───── Listed records ─────

(** * Document structuring pipeline: PDF text -> key/value records -> table -> spreadsheet

    A shallow embedding of the three Python programs of the repository

      - [document_extractor.py]  (class [DocumentExtractor], regular-expression rules),
      - [ai_extractor.py]        (class [AIDocumentExtractor], command-line variant),
      - [app.py]                 (class [AIDocumentExtractor], Streamlit form variant),

    together with the parts of the Python run time they rely on:
    [str] methods, the backtracking search of [re] for the pattern syntax the
    rules use, and [datetime.strptime] / [strftime] for the one format pair
    the rules use.

    Texts are [string]s of 8-bit characters read as the code points
    U+0000..U+00FF; the character classes below are Python's classes
    restricted to that range. *)

From Stdlib Require Import String Ascii NArith List Bool Lia.
From stdpp Require Import base strings gmap pretty.

Import ListNotations.
Local Open Scope string_scope.
Local Open Scope list_scope.

(* ===================================================================== *)
(** ** Python [str] operations used by the extractors *)
(* ===================================================================== *)

Module PyStr.

Definition code (a : ascii) : N := N_of_ascii a.

Definition in_range (lo hi : N) (a : ascii) : bool :=
  (lo <=? code a)%N && (code a <=? hi)%N.

(** [str.isspace] and the class [\s]: both are [Py_UNICODE_ISSPACE]. *)
Definition is_space (a : ascii) : bool :=
  in_range 9 13 a || in_range 28 32 a || (code a =? 133)%N || (code a =? 160)%N.

(** The class [\d] ([Py_UNICODE_ISDECIMAL]); below U+0100 only 0-9. *)
Definition is_digit (a : ascii) : bool := in_range 48 57 a.

(** The class [\w]: alphanumeric or underscore. *)
Definition is_word (a : ascii) : bool :=
  in_range 48 57 a || in_range 65 90 a || (code a =? 95)%N || in_range 97 122 a
  || (code a =? 170)%N || in_range 178 179 a || (code a =? 181)%N
  || in_range 185 186 a || in_range 188 190 a || in_range 192 214 a
  || in_range 216 246 a || in_range 248 255 a.

Definition is_upper_az (a : ascii) : bool := in_range 65 90 a.
Definition is_lower_az (a : ascii) : bool := in_range 97 122 a.

Definition lower_az (a : ascii) : ascii :=
  if is_upper_az a then ascii_of_N (code a + 32) else a.
Definition upper_az (a : ascii) : ascii :=
  if is_lower_az a then ascii_of_N (code a - 32) else a.

Fixpoint map_chars (f : ascii -> ascii) (s : string) : string :=
  match s with
  | EmptyString => EmptyString
  | String a s' => String (f a) (map_chars f s')
  end.

(** [s.lower()] on the letters A-Z (the only use is on month names). *)
Definition lower (s : string) : string := map_chars lower_az s.

(** [s.capitalize()]: first character upper-cased, the rest lower-cased.
    The source applies it to a matched sentence of ASCII letters only. *)
Definition capitalize (s : string) : string :=
  match s with
  | EmptyString => EmptyString
  | String a s' => String (upper_az a) (map_chars lower_az s')
  end.

Fixpoint drop_while (p : ascii -> bool) (s : string) : string :=
  match s with
  | EmptyString => EmptyString
  | String a s' => if p a then drop_while p s' else s
  end.

Fixpoint rev_onto (s acc : string) : string :=
  match s with
  | EmptyString => acc
  | String a s' => rev_onto s' (String a acc)
  end.

Definition rev (s : string) : string := rev_onto s EmptyString.

(** [s.strip()]: whitespace removed at both ends. *)
Definition strip (s : string) : string :=
  rev (drop_while is_space (rev (drop_while is_space s))).

(** [s.split()]: the maximal runs of non-whitespace characters. [cur] is
    the run being read, reversed. *)
Fixpoint split_go (s : string) (cur : string) : list string :=
  match s with
  | EmptyString =>
      match cur with EmptyString => [] | _ => [rev cur] end
  | String a s' =>
      if is_space a
      then match cur with
           | EmptyString => split_go s' EmptyString
           | _ => rev cur :: split_go s' EmptyString
           end
      else split_go s' (String a cur)
  end.

Definition split (s : string) : list string := split_go s EmptyString.

Fixpoint starts_with (p s : string) : bool :=
  match p, s with
  | EmptyString, _ => true
  | String a p', String b s' => Ascii.eqb a b && starts_with p' s'
  | String _ _, EmptyString => false
  end.

(** [s.replace(old, new)] for a non-empty [old]: every non-overlapping
    occurrence, left to right. [skip] counts the characters of an
    occurrence that are still to be passed over. *)
Fixpoint replace_go (old new : string) (skip : nat) (s : string) : string :=
  match s with
  | EmptyString => EmptyString
  | String a s' =>
      match skip with
      | S k => replace_go old new k s'
      | O =>
          if starts_with old s
          then new +:+ replace_go old new (String.length old - 1) s'
          else String a (replace_go old new 0 s')
      end
  end.

Definition replace (old new s : string) : string := replace_go old new 0 s.

(** [s[i:j]] for [0 <= i <= j]. *)
Definition slice (i j : nat) (s : string) : string := substring i (j - i) s.

(** Two-digit, zero-padded decimal of a number below 100 ([%02d]). *)
Definition digit_char (n : nat) : ascii := ascii_of_nat (48 + n).
Definition two_digits (n : nat) : string :=
  String (digit_char (n / 10 mod 10)) (String (digit_char (n mod 10)) EmptyString).

(** [int(s)] on a string of decimal digits. *)
Fixpoint int_go (s : string) (acc : nat) : option nat :=
  match s with
  | EmptyString => Some acc
  | String a s' =>
      if is_digit a then int_go s' (10 * acc + (nat_of_ascii a - 48)) else None
  end.

Definition int (s : string) : option nat :=
  match s with
  | EmptyString => None
  | _ => int_go s 0
  end.

End PyStr.

(* ===================================================================== *)
(** ** The fragment of [re] the rules are written in *)
(* ===================================================================== *)

(** Patterns are kept as the source writes them and compiled by [compile];
    [search] is the leftmost, greedy, backtracking search of [re.search].
    The fragment: literal characters, the escapes [\w \s \d] and escaped
    punctuation, bracket classes (negated or not, with ranges), the
    quantifiers [+], [?] and a fixed count in braces on a single character
    or class, and capturing groups that are neither nested nor quantified.
    Anything else makes [compile] fail. *)

Module Re.

Inductive citem :=
| CChar (a : ascii)
| CRange (lo hi : ascii)
| CWord
| CDigit
| CSpace.

Record cset := CSet { cneg : bool; citems : list citem }.

Inductive quant := QOne | QOpt | QPlus | QRep (n : nat).

Inductive tok :=
| TSet (c : cset) (q : quant)
| TOpen
| TClose.

Definition item_mem (i : citem) (a : ascii) : bool :=
  match i with
  | CChar b => Ascii.eqb a b
  | CRange lo hi => PyStr.in_range (PyStr.code lo) (PyStr.code hi) a
  | CWord => PyStr.is_word a
  | CDigit => PyStr.is_digit a
  | CSpace => PyStr.is_space a
  end.

Definition mem (c : cset) (a : ascii) : bool :=
  xorb (cneg c) (existsb (fun i => item_mem i a) (citems c)).

Definition lit (a : ascii) : cset := CSet false [CChar a].

(** *** Compiling a pattern *)

Definition is_alnum_az (a : ascii) : bool :=
  PyStr.is_digit a || PyStr.is_upper_az a || PyStr.is_lower_az a.

(** The item an escape [\c] stands for. *)
Definition escape (c : ascii) : option citem :=
  if Ascii.eqb c "w" then Some CWord
  else if Ascii.eqb c "d" then Some CDigit
  else if Ascii.eqb c "s" then Some CSpace
  else if is_alnum_az c then None
  else Some (CChar c).

(** The items of a bracket class, read after the opening bracket (and
    the caret); returns the rest of the pattern after the closing one. *)
Fixpoint parse_class (s : string) (acc : list citem) : option (list citem * string) :=
  match s with
  | EmptyString => None
  | String "]" rest =>
      match acc with [] => None | _ => Some (List.rev acc, rest) end
  | String "\" (String c rest) =>
      match escape c with
      | Some i => parse_class rest (i :: acc)
      | None => None
      end
  | String "\" EmptyString => None
  | String "[" _ => None
  | String a rest0 =>
      match rest0 with
      | String "-" (String b rest) =>
          if Ascii.eqb b "]" then parse_class rest0 (CChar a :: acc)
          else if Ascii.eqb b "\" then None
          else if (PyStr.code a <=? PyStr.code b)%N then parse_class rest (CRange a b :: acc)
          else None
      | _ => parse_class rest0 (CChar a :: acc)
      end
  end.
(** * Realtime chat client: a shallow embedding of [ai-chat.js] and
      [markdown-renderer.js]

    The development follows the two source files function by function.

    - JavaScript strings are sequences of UTF-16 code units; they are
      modelled by [string], one character per code unit, which covers the code
      units below 256.  Every character the code treats specially (the HTML
      special characters, the no-break space, line feed, the word characters
      of the code-block pattern, the white space removed by [trim]) lies in
      that range.
    - Values decoded from JSON are [JSValue]s.  A conversion to a string can
      fail there: an object that has a property [toString] of its own cannot
      be converted, since what [JSON.parse] stored under that name is not a
      function; the conversions return an [option], [None] being the
      TypeError.
    - The page is a record of the DOM nodes the code reads and writes.  Message
      elements live in a store and are referred to by index, so that
      [currentAssistantMessage] aliases an element whether or not it is still
      attached to the message container.  The markup inside a message is a
      string; the elements the page needs ([#chatMessages], [#chatInput], ...)
      are taken to exist.
    - Exceptions are explicit: a computation returns [Ok] or [Exn] together
      with the state reached, and [try_catch] is the source's [try]/[catch].
    - An [async] function is split at its [await]s; the settlement of the
      awaited request is the argument of the next part.
    - Library calls ([JSON.parse], [marked.parse], [hljs], the clock and date
      formatting behind [formatTimestamp] and [formatDate]) are section
      variables.
    - Console output, scroll offsets and element heights are not part of the
      state. *)

From Stdlib Require Import ZArith Lia Bool List Ascii String DecimalString.
From stdpp Require Import base option list strings.

Set Primitive Projections.
Set Warnings "-register-all".
Open Scope Z_scope.

(** ** Strings *)

Module Str.

Definition chr (n : nat) : string := String (ascii_of_nat n) EmptyString.

(** Characters that cannot be written inside a literal. *)
Definition dq : string := chr 34.
Definition nl : string := chr 10.

Definition code (c : ascii) : N := N_of_ascii c.

Definition is_code (n : N) (c : ascii) : bool := N.eqb (code c) n.

Definition in_range (lo hi : N) (c : ascii) : bool :=
  N.leb lo (code c) && N.leb (code c) hi.

(** [\w] of a regular expression without the unicode flag: [A-Za-z0-9_]. *)
Definition is_word (c : ascii) : bool :=
  in_range 65 90 c || in_range 97 122 c || in_range 48 57 c || is_code 95 c.

(** White space and line terminators stripped by [String.prototype.trim],
    among the code units below 256: TAB, LF, VT, FF, CR, SP, NBSP. *)
Definition is_space (c : ascii) : bool :=
  in_range 9 13 c || is_code 32 c || is_code 160 c.

Fixpoint trimStart (s : string) : string :=
  match s with
  | EmptyString => EmptyString
  | String c r => if is_space c then trimStart r else s
  end.

Fixpoint trimEnd (s : string) : string :=
  match s with
  | EmptyString => EmptyString
  | String c r =>
      match trimEnd r with
      | EmptyString => if is_space c then EmptyString else String c EmptyString
      | r' => String c r'
      end
  end.

Definition trim (s : string) : string := trimEnd (trimStart s).

Definition is_empty (s : string) : bool :=
  match s with EmptyString => true | _ => false end.

(** [strip p s] is the rest of [s] after the prefix [p], when [s] starts
    with [p]. *)
Fixpoint strip (p s : string) : option string :=
  match p with
  | EmptyString => Some s
  | String a p' =>
      match s with
      | String b s' => if Ascii.eqb a b then strip p' s' else None
      | EmptyString => None
      end
  end.

(** [find p s] splits [s] at the first occurrence of [p]: the text before
    it and the text after it. *)
Fixpoint find (p s : string) : option (string * string) :=
  match strip p s with
  | Some rest => Some (EmptyString, rest)
  | None =>
      match s with
      | EmptyString => None
      | String c s' =>
          match find p s' with
          | Some (before, rest) => Some (String c before, rest)
          | None => None
          end
      end
  end.

(** The longest prefix of word characters, and what follows it. *)
Fixpoint span_word (s : string) : string * string :=
  match s with
  | String c r =>
      if is_word c then let '(w, rest) := span_word r in (String c w, rest)
      else (EmptyString, s)
  | EmptyString => (EmptyString, EmptyString)
  end.

(** [s.replace(/\n/g, by)] *)
Fixpoint replace_lf (by_ : string) (s : string) : string :=
  match s with
  | EmptyString => EmptyString
  | String c r =>
      (if is_code 10 c then by_ else String c EmptyString) +:+ replace_lf by_ r
  end.

Definition concat (l : list string) : string :=
  fold_right String.append EmptyString l.

(** A text of word characters only. *)
Fixpoint all_word (s : string) : bool :=
  match s with
  | EmptyString => true
  | String c r => is_word c && all_word r
  end.

(** Text without [<], such as the escaped code of a block. *)
Fixpoint no_lt (s : string) : bool :=
  match s with
  | EmptyString => true
  | String c r => negb (is_code 60 c) && no_lt r
  end.

(** Every character of [s] satisfies [p]. *)
Fixpoint all (p : ascii -> bool) (s : string) : bool :=
  match s with
  | EmptyString => true
  | String c r => p c && all p r
  end.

─────

What is expected:
Using the material above, filter for lines holding "JSON" and copy each one.

Solution to this problem:
    - Values decoded from JSON are [JSValue]s.  A conversion to a string can
      be converted, since what [JSON.parse] stored under that name is not a
    - Library calls ([JSON.parse], [marked.parse], [hljs], the clock and date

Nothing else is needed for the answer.